Profil de décideur #3 – Le Collectif
. Le décideur collectif considère la décision comme un acte de co-responsabilité.
. Il/elle cherche à impliquer toutes les parties prenantes concernées, à confronter les points de vue et à produire un consensus opérationnel avant d’agir.
. Son objectif n’est pas seulement d’aboutir à une décision, mais de construire l’adhésion autour de celle-ci.
. Ce style repose sur la conviction que la qualité d’une décision dépend de la diversité des perspectives qui y contribuent.
. Sa force est la légitimité collective.
. Sa limite: la lenteur ou la dilution du sens lorsqu’aucun arbitrage clair n’est posé.
➡️ Pour savoir si c’est vous (ou quelqu’un autour de vous):
– Ai-je tendance à retarder une décision tant que toutes les voix n’ont pas été entendues ?
– Est-ce que je valorise davantage le processus de discussion que la décision elle-même ?
– Suis-je à l’aise avec l’idée de partager la responsabilité d’un choix ?
– Est-ce que je considère qu’une décision juste est avant tout une décision comprise et acceptée ?

À l’ère de l’IA:
. L’intelligence artificielle peut renforcer ce style en rendant visibles les opinions, en agrégant les contributions et en facilitant la transparence du raisonnement collectif.
. Mais elle peut aussi masquer des rapports de pouvoir invisibles, amplifier les biais majoritaires et donner une illusion de consensus.
. Pour le décideur collectif, le défi est d’utiliser l’IA non pour remplacer la délibération, mais pour en approfondir la qualité et la traçabilité.

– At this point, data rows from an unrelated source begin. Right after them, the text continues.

Lemma wrapper_loop_schedule func :
  (forall i, ~ rate_limited (func i)) ->
  forall fuel call retry_count,
    (retry_count < max_retries)%nat ->
    (max_retries - retry_count <= fuel)%nat ->
    exists r k,
      wrapper_loop fuel func call retry_count (take retry_count schedule)
      = Some (r, take k schedule).
Proof.
  intros Hrate. unfold max_retries.
  induction fuel as [|fuel IH]; intros call rc Hrc Hfuel; [lia|].
  rewrite wrapper_loop_step. cbv zeta.
  destruct (func call) as [v|e] eqn:Hcall; [eauto|].
  assert (Hretry : exists r k,
             (if (max_retries <=? S rc)%nat
              then Some (Absent, take rc schedule)
              else wrapper_loop fuel func (S call) (S rc)
                     (take rc schedule ++ [backoff (S rc)]))
             = Some (r, take k schedule)).
  { destruct (Nat.leb_spec max_retries (S rc)) as [|Hlt]; [eauto|].
    rewrite schedule_next by done. unfold max_retries in Hlt. apply IH; lia. }
  destruct (isinstance e Unauthorized); [eauto|].
  destruct (isinstance e RetryAfter) eqn:Hra.
  { exfalso. apply (Hrate call). by rewrite Hcall. }
  destruct (isinstance e TimedOut || isinstance e NetworkError);
    [exact Hretry|].
  destruct (isinstance e BadRequest); [destruct (not_found e); eauto|].
  destruct (isinstance e TelegramError); [exact Hretry|eauto].
Qed.

(** X8.  When no call is answered with a rate limit, the wrapper is done
    after at most five calls, and the sleeps between them are 1, 2, 4 and
    8, in this order: the cap of 30 is never reached. *)
Theorem wrapper_backoff_schedule func :
  (forall i, ~ rate_limited (func i)) ->
  exists r k, wrapper 5 func = Some (r, take k schedule).
Proof.
  intros Hrate. unfold wrapper.
  apply (wrapper_loop_schedule func Hrate 5 0 0); unfold max_retries; lia.
Qed.
(** * WS5 Smart Forms: the signup-form controller of [src/app.js]

    A shallow embedding of the script: the form fields and their
    constraint-validation state, the five validators, the error summary,
    the debounced invoker over an explicit timer queue, the draft kept in
    [localStorage], the phone normaliser and the submit handler.

    The script talks to a browser.  What the browser decides from the
    page markup (which is not part of the sources) and what the JavaScript
    engine provides ([JSON], numbers) is gathered in the class [Platform];
    everything else is translated from the script, statement by statement. *)

From Stdlib Require Import String Ascii List Bool Arith ZArith Lia.
From stdpp Require Import gmap strings list fin_maps pretty.
Import ListNotations.

Set Warnings "-register-all".
Local Open Scope string_scope.

(** ** Strings

    A JavaScript string is a sequence of code units; here the code units
    are the 8-bit characters of [string]. *)

Definition code (c : ascii) : nat := nat_of_ascii c.

(** [0-9], [A-Z], [a-z] and [\d] of the regular expressions. *)
Definition in_range (lo hi : nat) (c : ascii) : bool :=
  Nat.leb lo (code c) && Nat.leb (code c) hi.

Definition is_digit (c : ascii) : bool := in_range 48 57 c.
Definition is_upper (c : ascii) : bool := in_range 65 90 c.
Definition is_lower (c : ascii) : bool := in_range 97 122 c.
Definition is_plus (c : ascii) : bool := in_range 43 43 c.

(** Line terminators: [.] matches every code unit but these. *)
Definition is_line_terminator (c : ascii) : bool :=
  in_range 10 10 c || in_range 13 13 c.

(** White space as [String.prototype.trim] removes it: TAB, LF, VT, FF,
    CR, SPACE and NBSP. *)
Definition is_white (c : ascii) : bool :=
  in_range 9 13 c || in_range 32 32 c || in_range 160 160 c.

Fixpoint trimStart (s : string) : string :=
  match s with
  | String c r => if is_white c then trimStart r else s
  | EmptyString => EmptyString
  end.

Fixpoint trimEnd (s : string) : string :=
  match s with
  | String c r =>
      match trimEnd r with
      | EmptyString => if is_white c then EmptyString else String c EmptyString
      | r' => String c r'
      end
  | EmptyString => EmptyString
  end.

(** [s.trim()] *)
Definition trim (s : string) : string := trimEnd (trimStart s).

(** [s.startsWith(p)] *)
Definition startsWith (p s : string) : bool := String.prefix p s.

(** [s.slice(1)] *)
Definition slice1 (s : string) : string :=
  match s with
  | String _ r => r
  | EmptyString => EmptyString
  end.

(** [s.replace(/[^...]/g, '')]: every code unit matched by the negated
    class is replaced by the empty string; [keep] is the class. *)
Fixpoint replace_all_but (keep : ascii -> bool) (s : string) : string :=
  match s with
  | String c r =>
      if keep c then String c (replace_all_but keep r)
      else EmptyString +:+ replace_all_but keep r
  | EmptyString => EmptyString
  end.

(** [l.join(sep)] *)
Definition join (sep : string) (l : list string) : string := String.concat sep l.

(** [String(b)] *)
Definition String_of_bool (b : bool) : string := if b then "true" else "false".

(** [!s] for a string: only the empty string is falsy. *)
Definition falsy_string (s : string) : bool := String.eqb s "".

(** *** The password pattern [/(?=.*[A-Z])(?=.*[a-z])(?=.*\d)/]

    A lookahead [(?=.*[cls])] succeeds at a position when some code unit
    of the class follows after zero or more code units that are not line
    terminators. *)
Fixpoint lookahead (cls : ascii -> bool) (s : string) : bool :=
  match s with
  | String c r => cls c || (negb (is_line_terminator c) && lookahead cls r)
  | EmptyString => false
  end.

(** [re.test(s)]: the pattern is not anchored, so every start position is
    tried, the end of the string included. *)
Fixpoint password_pattern_test (s : string) : bool :=
  (lookahead is_upper s && lookahead is_lower s && lookahead is_digit s)
  || match s with
     | String _ r => password_pattern_test r
     | EmptyString => false
     end.

(** ** JavaScript values, as [JSON.parse] produces them *)

Inductive jsval (num : Type) : Type :=
| JUndefined
| JNull
| JBool (b : bool)
| JNum (n : num)
| JStr (s : string)
| JArr (items : list (jsval num))
| JObj (props : list (string * jsval num)).
(** The integer part of a rounded product that lies below [L]. *)
Lemma trunc_finite_le (m2 e2 L : Z) :
  0 <= m2 -> e2 <= 0 -> 0 < L -> m2 <= L * 2 ^ (- e2) ->
  exists a,
    trunc match m2 with
          | Z0 => S754_zero false
          | Zpos m => if e2 <=? emax - prec then S754_finite false m e2
                      else S754_infinity false
          | Zneg _ => S754_nan
          end = Some a /\
    0 <= a <= L /\ (m2 < L * 2 ^ (- e2) -> a < L).
Proof.
  intros Hm He HL Hle.
  destruct m2 as [| p | p]; [| | lia].
  - exists 0. cbn. repeat split; lia.
  - assert (Hb : (e2 <=? emax - prec) = true) by (apply Z.leb_le; cbv [emax prec]; lia).
    rewrite Hb. cbn [trunc].
    pose proof (pow2_pos (- e2) ltac:(lia)) as HP.
    destruct (0 <=? e2) eqn:H0.
    + apply Z.leb_le in H0. assert (e2 = 0) by lia. subst e2.
      exists (Zpos p). change (- 0) with 0 in *.
      rewrite Z.pow_0_r in *. rewrite Z.mul_1_r. repeat split; lia.
    + exists (Zpos p / 2 ^ (- e2)). repeat split.
      * apply Z.div_pos; lia.
      * apply Z.div_le_upper_bound; lia.
      * intro Hlt. apply Z.div_lt_upper_bound; lia.
Qed.

(** Rounding the exact value [M * 2^E], known to be at most the integer
    [L < 2^24], never produces a float above [L]; and it stays below [L] when
    [M * 2^E <= L * (1 - 2^-24)]. *)
Lemma round_exact_le (M : positive) (E L : Z) :
  E <= 0 -> 0 < L < 2 ^ 24 -> Zpos M <= L * 2 ^ (- E) ->
  exists a,
    trunc (binary_round_aux prec emax false (Zpos M) E loc_Exact) = Some a /\
    0 <= a <= L /\
    (Zpos M * 2 ^ 24 <= L * 2 ^ (- E) * (2 ^ 24 - 1) -> a < L).
Proof.
  intros HE HL HM.
  unfold binary_round_aux, shr_fexp.
  cbn [shr_record_of_loc].
  set (d := Zdigits2 (Zpos M)).
  set (e1 := fexp prec emax (d + E)).
  pose proof (pow2_pos (- E) ltac:(lia)) as HPE.
  assert (Hd : d + E <= 24).
  { assert (Hd' : d <= 24 - E).
    { apply Zdigits2_le; try lia.
      replace (24 - E) with (24 + - E) by lia.
      rewrite pow2_add by lia. nia. }
    lia. }
  assert (He1 : e1 <= 0 /\ -149 <= e1 /\ (e1 = d + E - 24 \/ e1 = -149)).
  { unfold e1, fexp, emin, emax, prec. lia. }
  destruct (shr_spec (Zpos M) E (e1 - E) ltac:(lia)) as (mrs & e' & Heq & He' & Hm' & Hr).
  rewrite Heq.
  set (s := Z.max 0 (e1 - E)) in *.
  assert (Hs : 0 <= s) by lia.
  assert (He'0 : e' <= 0) by lia.
  pose proof (pow2_pos s Hs) as HPs.
  pose proof (pow2_pos (- e') ltac:(lia)) as HPe'.
  assert (Hsplit : 2 ^ (- E) = 2 ^ (- e') * 2 ^ s).
  { rewrite <- pow2_add by lia. f_equal. lia. }
  set (K := L * 2 ^ (- e')).
  assert (HMK : Zpos M <= K * 2 ^ s) by (unfold K; nia).
  assert (Hm'K : shr_m mrs <= K).
  { rewrite Hm'. apply Z.div_le_upper_bound; lia. }
  assert (Hm'0 : 0 <= shr_m mrs).
  { rewrite Hm'. apply Z.div_pos; lia. }
  pose proof (Z.div_mod (Zpos M) (2 ^ s) ltac:(lia)) as Hdm.
  pose proof (Z.mod_pos_bound (Zpos M) (2 ^ s) HPs) as Hmod.
  rewrite <- Hm' in Hdm.
  set (m1 := round_nearest_even (shr_m mrs) (loc_of_shr_record mrs)).
  assert (Hm1 : 0 <= m1 <= K /\
          (Zpos M * 2 ^ 24 <= L * 2 ^ (- E) * (2 ^ 24 - 1) -> m1 < K)).
  { destruct (round_nearest_even_spec mrs) as [H1 | [H1 Hr1]]; fold m1 in H1.
    - rewrite H1. split; [lia |]. intro Hst.
      assert (Zpos M < K * 2 ^ s) by (unfold K; nia).
      nia.
    - destruct (Hr Hr1) as [Hn Hhalf].
      assert (Hsn : s = e1 - E) by lia.
      rewrite <- Hsn in Hhalf.
      pose proof (pow2_pos (s - 1) ltac:(lia)) as HPs1.
      assert (H2s : 2 ^ s = 2 * 2 ^ (s - 1)).
      { replace s with (1 + (s - 1)) at 1 by lia. rewrite pow2_add by lia. lia. }
      split.
      + rewrite H1. split; [lia |]. nia.
      + intro Hst. rewrite H1.
        assert (Hlt : shr_m mrs < K) by nia.
        assert (HK : 2 ^ 23 < K \/ shr_m mrs + 1 < K).
        { destruct He1 as (_ & _ & [Hn1 | Hn1]).
          - (* normal range: the shifted mantissa has 24 digits *)
            left.
            assert (Hds : d = s + 24) by lia.
            pose proof (digits2_bounds M) as [Hlo _].
            assert (Hdd : Zpos (digits2_pos M) = s + 24) by (rewrite <- Hds; reflexivity).
            rewrite Hdd in Hlo.
            replace (s + 24 - 1) with (s + 23) in Hlo by lia.
            rewrite pow2_add in Hlo by lia.
            assert (2 ^ 23 <= shr_m mrs).
            { rewrite Hm'. apply Z.div_le_lower_bound; lia. }
            lia.
          - left. unfold K. rewrite Hn1 in *.
            assert (2 ^ 23 < 2 ^ (- e')).
            { apply Z.pow_lt_mono_r; lia. }
            nia. }
        destruct HK as [HK | HK]; [| lia].
        assert (shr_m mrs + 1 <> K); [| lia].
        intro HeqK.
        assert (Hst' : Zpos M * 2 ^ 24 <= K * 2 ^ s * (2 ^ 24 - 1)) by (unfold K; nia).
        assert (HMlo : K * 2 ^ s - 2 ^ (s - 1) <= Zpos M) by nia.
        nia. }
  destruct Hm1 as [[Hm1a Hm1b] Hm1c].
  destruct (shr_spec m1 e' (fexp prec emax (Zdigits2 m1 + e') - e') Hm1a)
    as (mrs2 & e2 & Heq2 & He2 & Hm2 & _).
  rewrite Heq2.
  set (s2 := Z.max 0 (fexp prec emax (Zdigits2 m1 + e') - e')) in *.
  assert (Hs2 : 0 <= s2) by lia.
  pose proof (pow2_pos s2 Hs2) as HPs2.
  assert (Hd1 : Zdigits2 m1 <= 24 - e').
  { apply Zdigits2_le; try lia.
    replace (24 - e') with (24 + - e') by lia.
    rewrite pow2_add by lia. unfold K in Hm1b. nia. }
  assert (He2' : e2 <= 0).
  { unfold s2, fexp, emin, emax, prec in *. lia. }
  pose proof (pow2_pos (- e2) ltac:(lia)) as HPe2.
  assert (Hsplit2 : 2 ^ (- e') = 2 ^ (- e2) * 2 ^ s2).
  { rewrite <- pow2_add by lia. f_equal. lia. }
  pose proof (Z.div_mod m1 (2 ^ s2) ltac:(lia)) as Hdm2.
  pose proof (Z.mod_pos_bound m1 (2 ^ s2) HPs2) as Hmod2.
  rewrite <- Hm2 in Hdm2.
  assert (Hm2a : 0 <= shr_m mrs2).
  { rewrite Hm2. apply Z.div_pos; lia. }
  assert (Hm2b : shr_m mrs2 <= L * 2 ^ (- e2)).
  { unfold K in Hm1b. nia. }
  destruct (trunc_finite_le (shr_m mrs2) e2 L Hm2a He2' ltac:(lia) Hm2b)
    as (a & Ha & Hab & Hast).
  exists a. split; [exact Ha | split; [exact Hab |]].
  intro Hst. apply Hast. specialize (Hm1c Hst). unfold K in Hm1c. nia.
Qed.
Lemma iter_xO_value (p k : positive) :
  Zpos (Pos.iter xO p k) = Zpos p * 2 ^ Zpos k.
Proof.
  induction k as [| k IH] using Pos.peano_ind.
  - cbn [Pos.iter]. rewrite Z.pow_1_r. lia.
  - rewrite Pos.iter_succ, Pos2Z.inj_xO, IH, Pos2Z.inj_succ, Z.pow_succ_r by lia. lia.
Qed.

Profil de décideur #4 – Le Délégatif
. Le décideur délégatif considère la décision comme un acte de confiance.
.Il/elle préfère fixer un cadre clair, formuler une intention, puis laisser les équipes décider des moyens d’y parvenir.
. Ce style repose sur la conviction que la responsabilité se développe par l’autonomie, et que la proximité avec le terrain garantit souvent la meilleure qualité de jugement.
. Sa force est la responsabilisation et la rapidité d’exécution
. Sa limite: le risque de désalignement ou d’éclatement du sens collectif lorsque les délégations ne sont pas accompagnées.
➡️ Pour savoir si c’est vous (ou quelqu’un autour de vous):
– Est-ce que je délègue volontiers les décisions à ceux qui sont les plus proches de l’action ?
– Ai-je tendance à valoriser la confiance plutôt que le contrôle ?
– Suis-je plus à l’aise dans le pilotage par objectifs que dans le suivi détaillé ?
– Est-ce qu’on me reproche parfois de “ne pas assez trancher” ou “de m’effacer” ?

À l’ère de l’IA:
. L’intelligence artificielle peut renforcer ce style en offrant à chacun des outils d’analyse et de décision autonomes.
. Elle favorise la décentralisation, l’expérimentation et la subsidiarité.
. Mais elle peut aussi accentuer la fragmentation si les systèmes de pilotage deviennent trop indépendants les uns des autres.
. Le défi pour le décideur délégatif est de maintenir un alignement collectif clair, tout en laissant la technologie et les équipes exercer pleinement leur discernement.